Lemma invalid_none (s : string) (p : nat) :
  string_forall clean s = true ->
  RegExp.match_at (RegExp.flags fileUtils.invalid_chars) s
                  (RegExp.ast fileUtils.invalid_chars) p = None.
Proof.
  intros Hs. unfold RegExp.match_at.
  change (RegExp.ast fileUtils.invalid_chars)
    with (RegExp.Class false
            [RegExp.CiChar "<"; RegExp.CiChar ">"; RegExp.CiChar ":";
             RegExp.CiChar JS.dquote; RegExp.CiChar "/"; RegExp.CiChar "\";
             RegExp.CiChar "|"; RegExp.CiChar "?"; RegExp.CiChar "*"]).
  cbn [RegExp.rmatch]. unfold RegExp.step1.
  destruct (String.get p s) as [c|] eqn:Hg; [|reflexivity].
  pose proof (proj1 (StringFacts.string_forall_get clean s) Hs p c Hg) as Hc.
  unfold clean in Hc. apply andb_true_iff in Hc as [Hc _].
  pose proof (SanitizeFacts.invalid_chars_class c) as E.
  change (RegExp.ast fileUtils.invalid_chars)
    with (RegExp.Class false
            [RegExp.CiChar "<"; RegExp.CiChar ">"; RegExp.CiChar ":";
             RegExp.CiChar JS.dquote; RegExp.CiChar "/"; RegExp.CiChar "\";
             RegExp.CiChar "|"; RegExp.CiChar "?"; RegExp.CiChar "*"]) in E.
  rewrite E. destruct (is_invalid c); [discriminate Hc|reflexivity].
Qed.

Lemma spaces_none (s : string) (p : nat) :
  string_forall clean s = true ->
  RegExp.match_at (RegExp.flags spaces) s (RegExp.ast spaces) p = None.
Proof.
  intros Hs.
  change (RegExp.ast spaces)
    with (RegExp.Rep 1 None true (RegExp.Class false [RegExp.CiSpace false])).
  unfold RegExp.match_at. cbn [RegExp.rmatch]. unfold RegExp.repeat_fuel.
  cbn [RegExp.repeat Nat.eqb negb Nat.add]. cbn [RegExp.rmatch].
  unfold RegExp.step1 at 1.
  destruct (String.get p s) as [c|] eqn:Hg; [|reflexivity].
  pose proof (proj1 (StringFacts.string_forall_get clean s) Hs p c Hg) as Hc.
  unfold clean in Hc. apply andb_true_iff in Hc as [_ Hc].
  assert (E : RegExp.char_matches (RegExp.flags spaces)
                (RegExp.Class false [RegExp.CiSpace false]) c = false).
  { vm_compute RegExp.flags. cbn. destruct (JS.is_white c); [discriminate Hc|reflexivity]. }
  rewrite E. reflexivity.
Qed.

Lemma underscores_none (s : string) (p : nat) :
  no_double_underscore s = true ->
  RegExp.match_at (RegExp.flags underscores) s (RegExp.ast underscores) p = None.
Proof.
  intros Hs.
  destruct (RegExp.match_at _ s _ p) as [[e c]|] eqn:Hm; [|reflexivity].
  exfalso. apply UnderscoreFacts.match_run in Hm as (He & Hall & _).
  apply (proj1 (UnderscoreFacts.no_double_get s) Hs p); apply Hall; lia.
Qed.

Lemma short_piece (t : string) (n : nat) :
  String.length t <= n -> JS.substring t 0 n = t.
Proof.
  intros H. unfold JS.substring.
  rewrite (Nat.min_r n), Nat.min_0_l, Nat.min_0_l, Nat.max_0_l, Nat.sub_0_r by lia.
  apply PieceFacts.substring_full.
Qed.

End IdempotenceFacts.

(** X22 ([sanitizeFilename]).  Sanitizing is idempotent: a name it has
    returned is returned unchanged, none of the three patterns matches
    in it and it is short enough. *)
Theorem sanitizeFilename_idempotent (filename : string) :
  fileUtils.sanitizeFilename (fileUtils.sanitizeFilename filename)
  = fileUtils.sanitizeFilename filename.
Proof.
  pose proof (sanitized_clean filename) as Hc.
  pose proof (sanitized_no_double filename) as Hn.
  assert (Hl : String.length (fileUtils.sanitizeFilename filename) <= 200).
  { unfold fileUtils.sanitizeFilename, JS.substring.
    etransitivity; [apply StringFacts.length_substring_le|]. lia. }
  set (t := fileUtils.sanitizeFilename filename) in *.
  unfold fileUtils.sanitizeFilename.
  rewrite (IdempotenceFacts.replace_none fileUtils.invalid_chars)
    by (intros p; apply IdempotenceFacts.invalid_none; exact Hc).
  rewrite (IdempotenceFacts.replace_none (RegExp.literal "\s+" "g"))
    by (intros p; apply (IdempotenceFacts.spaces_none t p Hc)).
  rewrite (IdempotenceFacts.replace_none (RegExp.literal "_{2,}" "g"))
    by (intros p; apply (IdempotenceFacts.underscores_none t p Hn)).
  apply IdempotenceFacts.short_piece. exact Hl.
Qed.
(** X20 for the page right after loading, with the example draws: the
    second animation begins after 5 s, and the first stop timeout, due after
    9 s, stops it. *)
Lemma stop_timeout_outlives_its_animation_witness :
  let p := loadPage "ab
cd" (Some []) in
  (∃ st1 tstop1 tnext1,
     randomAnimation (λ _, 0%Q) director_draws no_rounding 0 0 0 (mkStage p []) = Some st1 ∧
     timeouts st1 = [(tstop1, StopTimeout); (tnext1, NextTimeout)] ∧
     ∀ start2 now2, ∃ st2 name2 tstop2 tnext2,
       runTimeout (λ _, 0%Q) director_draws no_rounding 1 tnext1 start2 now2 st1 = Some st2 ∧
       name2 ∈ animations ∧
       currentAnimation (animator (page st2)) = Some name2 ∧
       pending (page st2) = [(nextHandle (page st1), start2)] ∧
       timeouts st2 = [(tstop1, StopTimeout); (tstop2, StopTimeout);
                       (tnext2, NextTimeout)] ∧
       (tnext1 + 5000 <= tstop2)%Q ∧
       ∀ clock3 start3 now3, ∃ st3,
         runTimeout (λ _, 0%Q) director_draws no_rounding 0 clock3 start3 now3 st2 = Some st3 ∧
         pending (page st3) = [] ∧
         currentAnimation (animator (page st3)) = None ∧
         timeouts st3 = [(tstop2, StopTimeout); (tnext2, NextTimeout)]) ∧
  (∃ r2 r3, ((0 <= r2)%Q ∧ (r2 < 1)%Q) ∧ ((0 <= r3)%Q ∧ (r3 < 1)%Q) ∧
            (nextDelay r3 < animDuration r2)%Q ∧
            (animDuration r2 < nextDelay r3 + 5000)%Q).
Proof.
  apply (stop_timeout_outlives_its_animation (λ _, 0%Q) director_draws no_rounding "ab
cd" (Some []) 0 0 0).
  - intros [|[|[|[|[|i]]]]]; by vm_compute.
  - apply session_load.
Defined.

(** X29 on a two-row art at frame 6, with the sine of the pulse example. *)
Lemma pulse_grow_stretches_rows_witness :
  let a := new_ASCIIAnimator "ab
cd" in
  ∃ rows,
    (pulseEffect sine_at_frame_6 even_draws a 6 0).1
    = replicate (Z.to_nat (pulseEmptyLines sine_at_frame_6 a 6)) (blankRow a) ++ rows ∧
    Forall2 (λ line r, length r = width a ∧
                       ∃ dups, length dups = length line ∧
                               r = take (width a) (stretch dups line))
            (lines a) rows.
Proof.
  apply (pulse_grow_stretches_rows sine_at_frame_6 even_draws "ab
cd" 6 0). reflexivity.
Defined.

(** X30 on a two-row art with the draws of the glitch example. *)
Lemma glitch_row_kinds_witness :
  let a := new_ASCIIAnimator "ab
cd" in
  Forall2 (λ line r,
             r = line ∨
             (∃ offset, (-5 ≤ offset ≤ 5)%Z ∧ r = shiftRow offset line) ∨
             Forall2 (λ c c', if decide (c = space) then c' = space
                              else c' = c ∨ c' ∈ glitchSymbols) line r)
          (lines a) (glitchEffect glitch_draws a 0 0).1.
Proof.
  apply (glitch_row_kinds glitch_draws).
  intros [|[|[|i]]]; by vm_compute.
Defined.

§ **Directions**
Write out every line, unchanged, from the one containing "Forall2 (λ c" through the closing line of the data.

§ **Your solution**
             Forall2 (λ c c', if decide (c = space) then c' = space
                              else c' = c ∨ c' ∈ glitchSymbols) line r)
          (lines a) (glitchEffect glitch_draws a 0 0).1.
Proof.
  apply (glitch_row_kinds glitch_draws).
  intros [|[|[|i]]]; by vm_compute.
Defined.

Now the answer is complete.